(* ===== verification/RecoveryDeadline.v ===== *)
(** * Recovery ends at the hard deadline

    A reconciliation that runs when the deadline of the round has passed leaves
    the cluster READY, whatever was reported, stored or still being validated.
    [run_task] runs a handler alone; [ends] is its weakest precondition for every
    answer of the store. *)

From coqutil Require Import Datatypes.RecordSetters.
From S2P Require Import Prelude Ordered TopologyTypes HashRing BalancedRing TokenPlacement HostPort KeyHelper Hasher.
From S2P Require Import RingTheory HashAlgorithm OwnerSpec PlanningInterface HashPlans Snapshot RepositoryCodec CodecClaims MembershipTypes.
From S2P Require Import MemoryKvStore TtlManager WatchRegistry WatchDispatcher CoordinatorStore StoreProgram BackendInterface StoreBackend BackendTheory.
From S2P Require Import FailureClassifier RecoveryKeys TopologyRecoveryManager RecoveryInvariant.

(** [oracles n] answers the [n]-th step. *)
Fixpoint run_task {A} (oracles : nat -> Oracle) (n : nat) (t : task A) (m : TopologyRecoveryManager) (p : Pointers)
    : TopologyRecoveryManager * Pointers * A :=
  match t with
  | Finish a => (m, p, a)
  | Locked f k => run_task oracles (S n) (k (f (oracles n) m).2) (f (oracles n) m).1 p
  | Request c k => run_task oracles (S n) (k (exec (clock (oracles n) 0%nat) c p).2) m (exec (clock (oracles n) 0%nat) c p).1
  | Fence _ k => run_task oracles (S n) k m p
  end.

Section deadline.
Context `{RE2, SHA256, Protobuf ClusterTopologyPb, MapIteration, !MapIterationLaws}.
Context (name : string) (round : TopologyRecoveryRound).

(** Every clock reads past the deadline and the service still leads the round. *)
Definition late (o : Oracle) : Prop := (forall n, hardDeadline round <= clock o n) /\ roundCurrent o = true.

Fixpoint ends {A} (t : task A) (Q : TopologyRecoveryManager -> A -> Prop) (m : TopologyRecoveryManager) : Prop :=
  match t with
  | Finish a => Q m a
  | Locked f k => forall o, late o -> ends (k (f o m).2) Q (f o m).1
  | Request c k => forall answer, ends (k answer) Q m
  | Fence _ k => ends k Q m
  end.

Lemma ends_run {A} (t : task A) Q oracles n m p : (forall n, late (oracles n)) -> ends t Q m ->
  Q (run_task oracles n t m p).1.1 (run_task oracles n t m p).2.
Proof.
  intros Ho. revert n m p. induction t as [a|B f k IH|c k IH|b k IH]; intros n m p Ht; cbn [run_task ends] in *; [done|..]; apply IH; auto.
Qed.

Lemma ends_bind {A B} (t : task A) (f : A -> task B) Q R m : ends t Q m -> (forall m a, Q m a -> ends (f a) R m) -> ends (task_bind t f) R m.
Proof.
  intros Ht Hf. revert m Ht. induction t as [a|C s k IH|c k IH|b k IH]; intros m Ht; cbn [task_bind ends] in *; auto.
Qed.

(** The round is current and the cluster is in a state that satisfies [P]. *)
Definition at_state (P : ClusterRecoveryContext -> Prop) (m : TopologyRecoveryManager) : Prop :=
  activeRound_ m = Some round /\ exists context, contexts_ m !! name = Some context /\ P context.
Abbreviation ready := (at_state (fun context => state context = READY)).

Lemma at_current P m : at_state P m -> IsCurrentRoundLocked (identity round) m = true.
Proof. intros [Hr _]. unfold IsCurrentRoundLocked. rewrite Hr. by apply bool_decide_eq_true. Qed.

Lemma at_late P m o n : at_state P m -> late o -> IsHardDeadlineReachedLocked (clock o n) m = true.
Proof. intros [Hr _] [Ho _]. unfold IsHardDeadlineReachedLocked. rewrite Hr. by apply Z.leb_le. Qed.

Lemma at_modify (P Q : ClusterRecoveryContext -> Prop) f m : at_state P m -> (forall context, P context -> Q (f context)) -> at_state Q (modify name f m).
Proof.
  intros [Hr (context & Hc & HP)] HQ. destruct m; cbn in *. split; [done|]. exists (f context). split; [|by apply HQ]. cbn. by rewrite lookup_alter_eq, Hc.
Qed.

Lemma at_mono (P Q : ClusterRecoveryContext -> Prop) m : at_state P m -> (forall context, P context -> Q context) -> at_state Q m.
Proof. intros [Hr (context & Hc & HP)] HQ. split; [done|]. exists context. auto. Qed.

Lemma at_set_state P (Q : ClusterRecoveryContext -> Prop) st m : at_state P m -> (forall context, P context -> Q (context{{state := st}})) ->
  at_state Q (SetStateLocked name st m).
Proof. intros Hm HQ. unfold SetStateLocked. eapply at_modify; [|done]. by destruct m. Qed.

Lemma at_release P (Q : ClusterRecoveryContext -> Prop) m : at_state P m ->
  (forall context, P context -> Q (context{{selectedCanonicalTopology := None; selectedCanonicalDigest := EmptyString; selectedVersion := 0}})) ->
  at_state Q (ReleaseSelectedPayload name m).
Proof.
  intros Hm HQ. pose proof Hm as [_ (context & Hc & _)]. unfold ReleaseSelectedPayload. rewrite Hc. eapply at_modify; [|exact HQ]. by destruct m.
Qed.

Lemma at_force P m : at_state P m -> ready (ForceReadyLocked name m).
Proof.
  intros Hm. unfold ForceReadyLocked. eapply at_release; [|by intros ? E; exact E]. eapply at_modify; [|by intros ? E; exact E].
  by eapply at_set_state.
Qed.

(** Reported snapshots have passed [ValidateEvidence]. *)
Definition validated (context : ClusterRecoveryContext) : Prop :=
  forall address e, reporterEvidence context !! address = Some e -> te_hasSnapshot e = true -> 0 < te_topologyVersion e.
Definition pending (context : ClusterRecoveryContext) : Prop := (state context = RECOVERING \/ state context = BLOCKED) /\ validated context.

Abbreviation id := (identity round).

Lemma SelectHighest_positive context : validated context -> let s := SelectHighestCandidate (reporterEvidence context) in
  sl_hasSnapshot s = true -> 0 < sl_highestVersion s.
Proof.
  intros Hv. cbv zeta. unfold SelectHighestCandidate.
  assert (Hl : forall entry, entry ∈ iterate (reporterEvidence context) -> te_hasSnapshot entry.2 = true -> 0 < te_topologyVersion entry.2).
  { intros [address e]. rewrite iterate_perm. intros Hin%elem_of_map_to_list. by apply (Hv address). }
  revert Hl. induction (iterate (reporterEvidence context)) as [|y l IH] using rev_ind; intros Hl; [done|]. rewrite foldl_app. cbn [foldl].
  specialize (IH ltac:(intros entry Hin; apply Hl; set_solver)). set (s := foldl _ no_selection l) in *. unfold select_step.
  destruct (te_hasSnapshot y.2) eqn:Hs; cbn [negb]; [|done]. pose proof (Hl y ltac:(set_solver) Hs) as Hy.
  destruct (Z.ltb_spec (sl_highestVersion s) (te_topologyVersion y.2)); cbn; [lia|]. case_match; cbn; lia.
Qed.

Lemma finalize_late o m : late o -> at_state (fun context => state context <> INSTALLING /\ validated context) m ->
  match finalize_check o name id m with
  | (m', Some _) => ready m'
  | (m', None) => at_state pending m'
  end.
Proof.
  intros Ho Hm. unfold finalize_check. rewrite (at_current _ _ Hm), (at_late _ _ _ 0 Hm Ho). cbn [negb andb].
  pose proof Hm as [Hr (context & Hc & Hs & Hv)]. rewrite Hc. destruct (state context) eqn:Hst; try done; (split; [done|]); exists context; split; auto.
  - split; auto.
  - split; auto.
Qed.

Lemma adopt_late m : at_state pending m -> ends (AdoptStoredAuthorityIfPresent name id) (fun m' r =>
  match r with
  | Err _ => at_state (fun _ => True) m'
  | Ok true => at_state (fun context => state context = READY \/ state context = BLOCKED) m'
  | Ok false => at_state pending m'
  end) m.
Proof.
  intros Hm. unfold AdoptStoredAuthorityIfPresent. eapply (ends_bind _ _ (fun m' _ => at_state pending m')).
  { intros o Ho. cbn [ends]. unfold begin_authority_check. repeat case_match; cbn [fst]; first [done|by apply (at_modify pending)]. }
  clear m Hm. intros m [generation|] Hm; [|done]. destruct (KeyHelper.Create name); [|by eapply at_mono]. cbn [ends]. intros [result|code].
  2: { intros o Ho. cbn [ends locked_ locked fst snd task_bind]. unfold RestoreStoredAuthorityCheck. repeat case_match; first [by eapply at_modify|by eapply at_mono]. }
  destruct (rr_kvs result) as [|entry [|]]; [done| |by eapply at_mono]. intros o Ho. cbn [ends locked fst snd task_bind]. unfold ApplyStoredAuthorityLocked.
  rewrite (at_current _ _ Hm), (at_late _ _ _ 0 Hm Ho). cbn [negb andb orb]. pose proof Hm as [_ (context & Hc & _)]. rewrite Hc.
  repeat case_match; cbn [fst snd]; try done.
  - eapply (at_set_state (fun _ => True)); [eapply at_modify; [by eapply (at_release pending (fun _ => True))|]|]; cbn; auto.
  - eapply (at_set_state (fun _ => True)); [eapply at_modify; [by eapply (at_release pending (fun _ => True))|]|]; cbn; auto.
Qed.

Definition installing_version (version : Z) (context : ClusterRecoveryContext) : Prop := state context = INSTALLING /\ selectedVersion context = version.

Lemma prepare_late now m : at_state (fun context => state context = RECOVERING /\ validated context) m ->
  match PrepareInstallationLocked now name id true m with
  | (m', Ok None) => ready m'
  | (m', Ok (Some (version, payload))) => at_state (installing_version version) m' /\ version <> 0
  | (_, Err _) => False
  end.
Proof.
  intros Hm. unfold PrepareInstallationLocked. rewrite (at_current _ _ Hm). cbn [negb andb orb].
  pose proof Hm as [_ (context & Hc & Hs & Hv)]. rewrite Hc, Hs. change (bool_decide (RECOVERING = RECOVERING)) with true. cbn [negb andb].
  destruct (payloadValidationPending context); [by eapply at_force|]. unfold ResolveCandidateSelectionLocked.
  pose proof (SelectHighest_positive context Hv) as Hpos. cbv zeta in *. set (selected := SelectHighestCandidate _) in *.
  destruct (sl_hasSnapshot selected); [|by eapply at_force]. destruct (sl_conflictingHighest selected); [by eapply at_force|].
  destruct (selectedCanonicalTopology context) as [payload|] eqn:Hp; [|by eapply at_force].
  destruct (_ && _) eqn:E; [|by eapply at_force]. apply andb_true_iff in E as [E _]. apply Z.eqb_eq in E. split; [|specialize (Hpos eq_refl); lia].
  eapply (at_set_state (fun c => c = context)); [|by intros ? ->]. destruct Hm as [Hr _]. split; [done|]. by exists context.
Qed.

Lemma select_late o m : late o -> at_state pending m ->
  match select_installation o name id m with
  | (m', Ok None) => ready m'
  | (m', Ok (Some (version, payload))) => at_state (installing_version version) m'
  | (_, Err _) => False
  end.
Proof.
  intros Ho Hm. unfold select_installation. rewrite (at_current _ _ Hm), (at_late _ _ _ 0 Hm Ho). cbn [negb andb].
  pose proof Hm as [Hr (context & Hc & Hs & Hv)]. rewrite Hc. destruct Hs as [Hs|Hs]; rewrite Hs.
  2: { change (bool_decide (BLOCKED = BLOCKED)) with true. by eapply at_force. }
  change (bool_decide (RECOVERING = BLOCKED)) with false. cbn [andb].
  pose proof (prepare_late (clock o 1%nat) m) as Hprep. destruct (PrepareInstallationLocked _ _ _ _ _) as [m' [[[version payload]|]|code]].
  - destruct Hprep as [Hm' Hnz]; [split; [done|]; by exists context|]. cbn [to_install]. by rewrite (proj2 (Z.eqb_neq _ _) Hnz).
  - cbn [to_install]. assert (Hm' : ready m') by (apply Hprep; split; [done|]; by exists context). pose proof Hm' as [_ (context' & Hc' & Hs')].
    unfold delay_if_unresolved. by rewrite Hc', Hs'.
  - apply Hprep. split; [done|]. by exists context.
Qed.

Lemma install_late fenced payload P m : at_state P m ->
  ends (install_if_current fenced name id payload) (fun m' status => at_state P m' /\ is_Some status) m.
Proof.
  intros Hm. unfold install_if_current.
  assert (Hinstall : ends (task_bind (locked (fun _ m => (m, IsCurrentRoundLocked id m)))
    (fun current : bool => if current then task_bind (InstallSelected name payload) (fun status => Finish (Some status)) else Finish None))
    (fun m' status => at_state P m' /\ is_Some status) m).
  { intros o Ho. cbn [ends locked task_bind fst snd]. rewrite (at_current _ _ Hm). unfold InstallSelected. destruct (KeyHelper.Create name); cbn; eauto. }
  destruct fenced; [|done]. intros o [Ho Hcur]. cbn [ends locked task_bind fst snd]. rewrite Hcur. eapply ends_bind; [exact Hinstall|]. done.
Qed.

Lemma complete_late o version status m : late o -> at_state (installing_version version) m -> ready (complete_installation o name id version status m).
Proof.
  intros Ho Hm. unfold complete_installation.
  assert (Hm' : ready (CompleteInstallationLocked (clock o 0%nat) name id version status m)).
  { unfold CompleteInstallationLocked. rewrite (at_current _ _ Hm), (at_late _ _ _ 0 Hm Ho). pose proof Hm as [_ (context & Hc & Hs & Hv)].
    rewrite Hc, Hs, Hv, Z.eqb_refl. change (bool_decide (INSTALLING = INSTALLING)) with true. cbn [negb orb].
    destruct status; [|by eapply at_force]. eapply at_release; [|by intros ? E; exact E]. eapply at_modify; [|by intros ? E; exact E]. by eapply at_set_state. }
  pose proof Hm' as [_ (context' & Hc' & Hs')]. unfold delay_if_unresolved. by rewrite Hc', Hs'.
Qed.

Lemma after_error_late o m : late o -> at_state (fun _ => True) m -> ready (after_authority_error o name id m).1.
Proof.
  intros Ho Hm. unfold after_authority_error. rewrite (at_current _ _ Hm), (at_late _ _ _ 0 Hm Ho). pose proof Hm as [_ (context & Hc & _)].
  rewrite Hc. by eapply at_force.
Qed.

Lemma after_resolution_late o m : late o -> at_state (fun context => state context = READY \/ state context = BLOCKED) m ->
  ready (after_resolution o name id m).
Proof.
  intros Ho Hm. unfold after_resolution. rewrite (at_current _ _ Hm), (at_late _ _ _ 0 Hm Ho). pose proof Hm as [Hr (context & Hc & [Hs|Hs])]; rewrite Hc, Hs.
  - split; [done|]. by exists context.
  - by eapply at_force.
Qed.

Lemma maybe_finalize_late fenced m : at_state (fun context => state context <> INSTALLING /\ validated context) m ->
  ends (MaybeFinalize fenced name id) (fun m' _ => ready m') m.
Proof.
  intros Hm. unfold MaybeFinalize. intros o Ho. cbn [ends locked task_bind]. pose proof (finalize_late o m Ho Hm) as Hf.
  destruct (finalize_check o name id m) as [m1 [status|]]; cbn [fst snd]; [done|]. eapply ends_bind; [by apply adopt_late|].
  intros m2 [[|]|code] H2'; intros o2 Ho2; cbn [ends locked locked_ task_bind fst snd].
  - by apply after_resolution_late.
  - pose proof (select_late o2 m2 Ho2 H2') as Hs. destruct (select_installation o2 name id m2) as [m3 [[[version payload]|]|code]]; cbn [fst snd]; [|done|done].
    eapply ends_bind; [by apply install_late|]. intros m4 status [H4' [s ->]] o4 Ho4. cbn [ends fst snd]. by apply complete_late.
  - by apply after_error_late.
Qed.

Lemma reconcile_late fenced m : at_state (fun context => state context <> INSTALLING /\ validated context) m ->
  ends (RunReconcile fenced name id) (fun m' _ => ready m') m.
Proof.
  intros Hm. unfold RunReconcile. eapply ends_bind; [by apply maybe_finalize_late|]. intros m1 r Hr1 o Ho. change (ready m1) in Hr1. cbn [ends locked_ locked fst snd].
  unfold finish_reconcile. rewrite (at_current _ _ Hr1).
  assert (Hm' : ready (modify name (fun context => context{{reconcileQueued := false}}) m1)) by (eapply at_modify; [done|by intros ? E; exact E]).
  pose proof Hm' as [_ (context' & Hc' & Hs')]. unfold delay_if_unresolved. rewrite Hc', Hs'. cbn [unresolved]. change (unresolved READY) with false. cbv iota.
  unfold CompleteRecoveryWorkLocked. case_match; [done|]. by destruct m1.
Qed.
End deadline.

--

EXERCISE BRIEF:
Start with the line above that contains "Lemma SelectHighest_positive context" and stop after the line that contains "revert Hl. induction". Output those lines exactly, and only those.

RESPONSE BELOW:
Lemma SelectHighest_positive context : validated context -> let s := SelectHighestCandidate (reporterEvidence context) in
  sl_hasSnapshot s = true -> 0 < sl_highestVersion s.
Proof.
  intros Hv. cbv zeta. unfold SelectHighestCandidate.
  assert (Hl : forall entry, entry ∈ iterate (reporterEvidence context) -> te_hasSnapshot entry.2 = true -> 0 < te_topologyVersion entry.2).
  { intros [address e]. rewrite iterate_perm. intros Hin%elem_of_map_to_list. by apply (Hv address). }
  revert Hl. induction (iterate (reporterEvidence context)) as [|y l IH] using rev_ind; intros Hl; [done|]. rewrite foldl_app. cbn [foldl].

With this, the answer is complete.